Monday, July 14, 2014
This is a little bit late, but it deserves the notice of the property world. At the end of June, the Canadian Supreme Court released a major decision about the land rights of aboriginal peoples. The case, Tsilhqot’in Nation v. Her Majesty the Queen, firmly establishes First Nation claims to a large and defined swath of British Columbia. In practice, this means that efforts to mine, build pipelines, or develop areas in many areas of BC will be subject to the interests and title of First Peoples.
BC resident and property-prof extraordinaire, Doug Harris, also had a great Op-Ed in the Vancouver Sun explaining the legal issues. The whole thing is worth reading, but there's a quick summary of the case:
The Supreme Court of Canada recognized a large, contiguous land-mass in central B.C. as aboriginal title lands in the Tsilhqot’in Nation vs. British Columbia case. It is the first time a Canadian court has recognized aboriginal title in a specific territory.
The SCOC also confirmed the broad content of the right. Aboriginal title is a property interest that is derived from exclusive occupation and amounts to a right to exclusive use. Aboriginal peoples are not restricted to using title lands for traditional purposes.
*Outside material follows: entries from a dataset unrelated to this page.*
Definition set_eMixEndPosition (v : eFluidicPositions_t) (p : FluidicParams_t) : FluidicParams_t :=
  {| positionLimits := positionLimits p; eChannel := eChannel p;
     timeout_ms := timeout_ms p; mixFrequency_Hz := mixFrequency_Hz p;
     mixTimeout_ms := mixTimeout_ms p; targetMixCycles := targetMixCycles p;
     rampSpeedVoltsPerSec := rampSpeedVoltsPerSec p;
     mixTimeoutMax_ms := mixTimeoutMax_ms p; eMixEndPosition := v;
     hysterisisMultipliersVolts := hysterisisMultipliersVolts p;
     eOvershootCompensationType := eOvershootCompensationType p;
     compensationProportion := compensationProportion p;
     returnSpeedRedcutionFactor := returnSpeedRedcutionFactor p;
     eMixType := eMixType p;
     openLoopCompensationFactor := openLoopCompensationFactor p;
     mixDownstrokeProportion := mixDownstrokeProportion p;
     monitorBreachAfterMove := monitorBreachAfterMove p |}.

Arguments set_eMixEndPosition v !p /.

Definition set_eOvershootCompensationType (v : eFluidOvershootCompensation_t) (p : FluidicParams_t) : FluidicParams_t :=
  {| positionLimits := positionLimits p; eChannel := eChannel p;
     timeout_ms := timeout_ms p; mixFrequency_Hz := mixFrequency_Hz p;
     mixTimeout_ms := mixTimeout_ms p; targetMixCycles := targetMixCycles p;
     rampSpeedVoltsPerSec := rampSpeedVoltsPerSec p;
     mixTimeoutMax_ms := mixTimeoutMax_ms p;
     eMixEndPosition := eMixEndPosition p;
     hysterisisMultipliersVolts := hysterisisMultipliersVolts p;
     eOvershootCompensationType := v;
     compensationProportion := compensationProportion p;
     returnSpeedRedcutionFactor := returnSpeedRedcutionFactor p;
     eMixType := eMixType p;
     openLoopCompensationFactor := openLoopCompensationFactor p;
     mixDownstrokeProportion := mixDownstrokeProportion p;
     monitorBreachAfterMove := monitorBreachAfterMove p |}.

Arguments set_eOvershootCompensationType v !p /.

Definition set_compensationProportion (v : Q) (p : FluidicParams_t) : FluidicParams_t :=
  {| positionLimits := positionLimits p; eChannel := eChannel p;
     timeout_ms := timeout_ms p; mixFrequency_Hz := mixFrequency_Hz p;
     mixTimeout_ms := mixTimeout_ms p; targetMixCycles := targetMixCycles p;
     rampSpeedVoltsPerSec := rampSpeedVoltsPerSec p;
     mixTimeoutMax_ms := mixTimeoutMax_ms p;
     eMixEndPosition := eMixEndPosition p;
     hysterisisMultipliersVolts := hysterisisMultipliersVolts p;
     eOvershootCompensationType := eOvershootCompensationType p;
     compensationProportion := v;
     returnSpeedRedcutionFactor := returnSpeedRedcutionFactor p;
     eMixType := eMixType p;
     openLoopCompensationFactor := openLoopCompensationFactor p;
     mixDownstrokeProportion := mixDownstrokeProportion p;
     monitorBreachAfterMove := monitorBreachAfterMove p |}.

Arguments set_compensationProportion v !p /.

Definition set_eMixType (v : eFluidMixingType_t) (p : FluidicParams_t) : FluidicParams_t :=
  {| positionLimits := positionLimits p; eChannel := eChannel p;
     timeout_ms := timeout_ms p; mixFrequency_Hz := mixFrequency_Hz p;
     mixTimeout_ms := mixTimeout_ms p; targetMixCycles := targetMixCycles p;
     rampSpeedVoltsPerSec := rampSpeedVoltsPerSec p;
     mixTimeoutMax_ms := mixTimeoutMax_ms p;
     eMixEndPosition := eMixEndPosition p;
     hysterisisMultipliersVolts := hysterisisMultipliersVolts p;
     eOvershootCompensationType := eOvershootCompensationType p;
     compensationProportion := compensationProportion p;
     returnSpeedRedcutionFactor := returnSpeedRedcutionFactor p;
     eMixType := v;
     openLoopCompensationFactor := openLoopCompensationFactor p;
     mixDownstrokeProportion := mixDownstrokeProportion p;
     monitorBreachAfterMove := monitorBreachAfterMove p |}.

Arguments set_eMixType v !p /.

Definition set_openLoopCompensationFactor (v : Q) (p : FluidicParams_t) : FluidicParams_t :=
  {| positionLimits := positionLimits p; eChannel := eChannel p;
     timeout_ms := timeout_ms p; mixFrequency_Hz := mixFrequency_Hz p;
     mixTimeout_ms := mixTimeout_ms p; targetMixCycles := targetMixCycles p;
     rampSpeedVoltsPerSec := rampSpeedVoltsPerSec p;
     mixTimeoutMax_ms := mixTimeoutMax_ms p;
     eMixEndPosition := eMixEndPosition p;
     hysterisisMultipliersVolts := hysterisisMultipliersVolts p;
     eOvershootCompensationType := eOvershootCompensationType p;
     compensationProportion := compensationProportion p;
     returnSpeedRedcutionFactor := returnSpeedRedcutionFactor p;
     eMixType := eMixType p; openLoopCompensationFactor := v;
     mixDownstrokeProportion := mixDownstrokeProportion p;
     monitorBreachAfterMove := monitorBreachAfterMove p |}.

Arguments set_openLoopCompensationFactor v !p /.

Definition set_mixDownstrokeProportion (v : Q) (p : FluidicParams_t) : FluidicParams_t :=
  {| positionLimits := positionLimits p; eChannel := eChannel p;
     timeout_ms := timeout_ms p; mixFrequency_Hz := mixFrequency_Hz p;
     mixTimeout_ms := mixTimeout_ms p; targetMixCycles := targetMixCycles p;
     rampSpeedVoltsPerSec := rampSpeedVoltsPerSec p;
     mixTimeoutMax_ms := mixTimeoutMax_ms p;
     eMixEndPosition := eMixEndPosition p;
     hysterisisMultipliersVolts := hysterisisMultipliersVolts p;
     eOvershootCompensationType := eOvershootCompensationType p;
     compensationProportion := compensationProportion p;
     returnSpeedRedcutionFactor := returnSpeedRedcutionFactor p;
     eMixType := eMixType p;
     openLoopCompensationFactor := openLoopCompensationFactor p;
     mixDownstrokeProportion := v;
     monitorBreachAfterMove := monitorBreachAfterMove p |}.

Arguments set_mixDownstrokeProportion v !p /.

Definition set_monitorBreachAfterMove (v : bool) (p : FluidicParams_t) : FluidicParams_t :=
  {| positionLimits := positionLimits p; eChannel := eChannel p;
     timeout_ms := timeout_ms p; mixFrequency_Hz := mixFrequency_Hz p;
     mixTimeout_ms := mixTimeout_ms p; targetMixCycles := targetMixCycles p;
     rampSpeedVoltsPerSec := rampSpeedVoltsPerSec p;
     mixTimeoutMax_ms := mixTimeoutMax_ms p;
     eMixEndPosition := eMixEndPosition p;
     hysterisisMultipliersVolts := hysterisisMultipliersVolts p;
     eOvershootCompensationType := eOvershootCompensationType p;
     compensationProportion := compensationProportion p;
     returnSpeedRedcutionFactor := returnSpeedRedcutionFactor p;
     eMixType := eMixType p;
     openLoopCompensationFactor := openLoopCompensationFactor p;
     mixDownstrokeProportion := mixDownstrokeProportion p;
     monitorBreachAfterMove := v |}.

Arguments set_monitorBreachAfterMove v !p /.

(** The fluidic object (fluidics.h, Fluidic_tag).  [state] is the current leaf
    state kept by the framework base class, [errorCode] the error stored by
    X_TRAN_ERROR, [evQueue] the events posted to the object and not yet handled, oldest
    first, and [log] the outputs of the object, newest first. *)
Record Fluidic_t : Type := Build_Fluidic_t {
  state : LeafState;
  errorCode : eErrorCode;
  eLastKnownPos : eFluidicPositions_t;
  eTargetPos : eFluidicPositions_t;
  pParams : FluidicParams_t;
  timeoutTimer : Z;
  mixTimer : Z;
  status : FluididStatus_t;
  publishCompletionEvent : bool;
  chTargetPosReached : bool;
  liftUpBlddrMsg : FluidicMovePositionMsg_t;
  mixMsg : FluidicMixMsg_t;
  moveMsg : FluidicMovePositionMsg_t;
  evQueue : list XEvent;
  log : list Output
}.
Definition set_state (v : LeafState) (me : Fluidic_t) : Fluidic_t :=
  {| state := v; errorCode := errorCode me;
     eLastKnownPos := eLastKnownPos me; eTargetPos := eTargetPos me;
     pParams := pParams me; timeoutTimer := timeoutTimer me;
     mixTimer := mixTimer me; status := status me;
     publishCompletionEvent := publishCompletionEvent me;
     chTargetPosReached := chTargetPosReached me;
     liftUpBlddrMsg := liftUpBlddrMsg me; mixMsg := mixMsg me;
     moveMsg := moveMsg me; evQueue := evQueue me; log := log me |}.

Arguments set_state v !me /.

Definition set_errorCode (v : eErrorCode) (me : Fluidic_t) : Fluidic_t :=
  {| state := state me; errorCode := v; eLastKnownPos := eLastKnownPos me;
     eTargetPos := eTargetPos me; pParams := pParams me;
     timeoutTimer := timeoutTimer me; mixTimer := mixTimer me;
     status := status me;
     publishCompletionEvent := publishCompletionEvent me;
     chTargetPosReached := chTargetPosReached me;
     liftUpBlddrMsg := liftUpBlddrMsg me; mixMsg := mixMsg me;
     moveMsg := moveMsg me; evQueue := evQueue me; log := log me |}.

Arguments set_errorCode v !me /.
Only those uses that would deny future generations the continuing benefit of the land are prohibited.
These elements of the SCOC judgment have received much early attention, and justly so. They will have profound effects on the province and the country.
But the next part of the judgment, described as the justifiable infringement test, also deserves attention. It is here the SCOC has located the balancing of aboriginal title with other rights and interests.
The justifiable infringement test arises once a First Nation has established aboriginal title. At this point, the Crown (either the federal or provincial government) has an opportunity to justify infringements of that title.
The fact aboriginal title may be infringed reveals that it — as other constitutionally protected rights — is not absolute. The recognition of aboriginal title must include some balancing with other rights and, the SCOC indicated, other interests.
(HT: I thank the ever-generous Nick Blomley, Doug Harris, and Matt Harrington for bringing this case to my attention. Pic: The Musqueam House Post in front of the law school at the University of British Columbia)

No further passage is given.